**Data excerpts:**

(** * AVL trees with string keys: a model of AVLTree_StringKeys.c

    The C library keeps its nodes in the heap and links them with son and
    father pointers.  The model below keeps that shape: a heap is a finite
    map from node addresses to node records, the null pointer is [None],
    and every library routine is a function that threads the heap, in a
    small state-and-failure monad.  A computation that dereferences a null
    or dangling pointer, writes outside a result array, or exceeds its loop
    budget has no result ([None]); such a run has undefined behaviour in C.

    The second half of the file relates heaps to ordinary inductive trees
    and proves the properties of the library on every well-formed heap. *)

From Stdlib Require Import ZArith String Ascii List Lia Sorted Permutation.
From stdpp Require Import gmap list strings.
Import ListNotations.
Local Open Scope Z_scope.

(** ** Data model (AVLTree_StringKeys.h) *)

(** Addresses of allocated nodes.  A C pointer to a node is an
    [option ptr], with [None] for NULL. *)
Abbreviation ptr := positive (only parsing).

(** [struct _avlStrNode].  The key is the byte string before the
    terminating NUL; the datum is an opaque 64-bit word. *)
Record AVLStrNode : Type := mkNode {
  _father : option ptr;
  _leftSon : option ptr;
  _rightSon : option ptr;
  _height : Z;
  _key : string;
  _data : Z
}.

(** [AVLStrTree]: both counters are [unsigned long]. *)
Record AVLStrTree : Type := mkTree {
  _root : option ptr;
  nodesCount : Z;
  maxNodes : Z
}.

Abbreviation heap := (gmap positive AVLStrNode).

Definition ULONG_MAX : Z := 2 ^ 64 - 1.

(** Increment and decrement of an [unsigned long], with wrap-around. *)
Definition ulong_incr (n : Z) : Z := (n + 1) mod 2 ^ 64.
Definition ulong_decr (n : Z) : Z := (n - 1) mod 2 ^ 64.

(** Option flags of the header. *)
Definition DELETE_FREE_DATA : Z := 0x1.
Definition DELETE_FREE_KEYS : Z := 0x2.
Definition SEARCH_DATA : Z := 0x4.
Definition SEARCH_KEYS : Z := 0x8.
Definition SEARCH_NODES : Z := 0x10.
Definition DFS_PRE_ORDER : Z := 0x20.
Definition DFS_IN_ORDER : Z := 0x40.
Definition DFS_POST_ORDER : Z := 0x80.
Definition BFS_LEFT_FIRST : Z := 0x100.
Definition BFS_RIGHT_FIRST : Z := 0x200.

(** The C test [opts & FLAG]. *)
Definition flag (opts f : Z) : bool := negb (Z.land opts f =? 0).

(** [strcmp] on two keys: negative, zero or positive. *)
Definition strcmp (a b : string) : Z :=
  match String.compare a b with
  | Lt => -1
  | Eq => 0
  | Gt => 1
  end.

(** [MAX(X, Y)] *)
Definition MAX (x y : Z) : Z := if x <=? y then y else x.

(** What a cell of a result array, or the result of a search, holds: a
    node pointer, a key pointer or a datum.  NULL is [None]. *)
Inductive cval : Type :=
| VNode (p : ptr)
| VKey (k : string)
| VData (d : Z).

(** ** The heap monad *)

Definition M (A : Type) : Type := heap -> option (A * heap).

Definition ret {A} (a : A) : M A := fun hp => Some (a, hp).

Definition bind {A B} (m : M A) (k : A -> M B) : M B :=
  fun hp => match m hp with
            | Some (a, hp') => k a hp'
            | None => None
            end.

Definition fault {A} : M A := fun _ => None.

Notation "x <- m ;; k" := (bind m (fun x => k))
  (at level 100, m at next level, right associativity).
Notation "m ;;; k" := (bind m (fun _ => k))
  (at level 100, right associativity).

(** Reading [*p]. *)
Definition deref (p : option ptr) : M AVLStrNode :=
  fun hp => match p with
            | Some q => match hp !! q with
                        | Some n => Some (n, hp)
                        | None => None
                        end
            | None => None
            end.

(** Assigning one field of [*p]. *)
Definition modify (p : option ptr) (f : AVLStrNode -> AVLStrNode) : M unit :=
  fun hp => match p with
            | Some q => match hp !! q with
                        | Some n => Some (tt, <[q := f n]> hp)
                        | None => None
                        end
            | None => None
            end.

Definition set_father (v : option ptr) (n : AVLStrNode) : AVLStrNode :=
  mkNode v (_leftSon n) (_rightSon n) (_height n) (_key n) (_data n).
Definition set_leftSon (v : option ptr) (n : AVLStrNode) : AVLStrNode :=
  mkNode (_father n) v (_rightSon n) (_height n) (_key n) (_data n).
Definition set_rightSon (v : option ptr) (n : AVLStrNode) : AVLStrNode :=
  mkNode (_father n) (_leftSon n) v (_height n) (_key n) (_data n).
Definition set_height (v : Z) (n : AVLStrNode) : AVLStrNode :=
  mkNode (_father n) (_leftSon n) (_rightSon n) v (_key n) (_data n).
Definition set_key (v : string) (n : AVLStrNode) : AVLStrNode :=
  mkNode (_father n) (_leftSon n) (_rightSon n) (_height n) v (_data n).
Definition set_data (v : Z) (n : AVLStrNode) : AVLStrNode :=
  mkNode (_father n) (_leftSon n) (_rightSon n) (_height n) (_key n) v.

(** [free(p)] *)
Definition free (p : option ptr) : M unit :=
  fun hp => match p with
            | Some q => match hp !! q with
                        | Some _ => Some (tt, delete q hp)
                        | None => None
                        end
            | None => Some (tt, hp)
            end.

(** Loops run on a budget of steps taken from the number of allocated
    nodes: a walk along son or father links of a tree never visits more
    nodes than the heap holds. *)
Definition with_fuel {A} (f : nat -> M A) : M A :=
  fun hp => f (S (size hp)) hp.

Definition ptr_eqb (a b : option ptr) : bool := bool_decide (a = b).

(** ** Internal subroutines *)

(** [_createStrNode]: [fresh] is what [malloc] returned. *)
Definition _createStrNode (fresh : option ptr) (newKey : string) (newData : Z)
  : M (option ptr) :=
  match fresh with
  | None => ret None
  | Some p => fun hp => Some (Some p, <[p := mkNode None None None 0 newKey newData]> hp)
  end.

Definition _strInsertAsLeftSubtree (father newSon : option ptr) : M unit :=
  (match newSon with
   | Some _ => modify newSon (set_father father)
   | None => ret tt
   end) ;;;
  modify father (set_leftSon newSon).

Definition _strInsertAsRightSubtree (father newSon : option ptr) : M unit :=
  (match newSon with
   | Some _ => modify newSon (set_father father)
   | None => ret tt
   end) ;;;
  modify father (set_rightSon newSon).

Definition _strCutLeftSubtree (father : option ptr) : M (option ptr) :=
  f <- deref father ;;
  let son := _leftSon f in
  match son with
  | None => ret None
  | Some _ =>
      modify son (set_father None) ;;;
      modify father (set_leftSon None) ;;;
      ret son
  end.

Definition _strCutRightSubtree (father : option ptr) : M (option ptr) :=
  f <- deref father ;;
  let son := _rightSon f in
  match son with
  | None => ret None
  | Some _ =>
      modify son (set_father None) ;;;
      modify father (set_rightSon None) ;;;
      ret son
  end.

**About this exercise:** The answer must consist of every line from the data that contains the word "Import".

**Output of the task:**
From Stdlib Require Import ZArith String Ascii List Lia Sorted Permutation.
From stdpp Require Import gmap list strings.
Import ListNotations.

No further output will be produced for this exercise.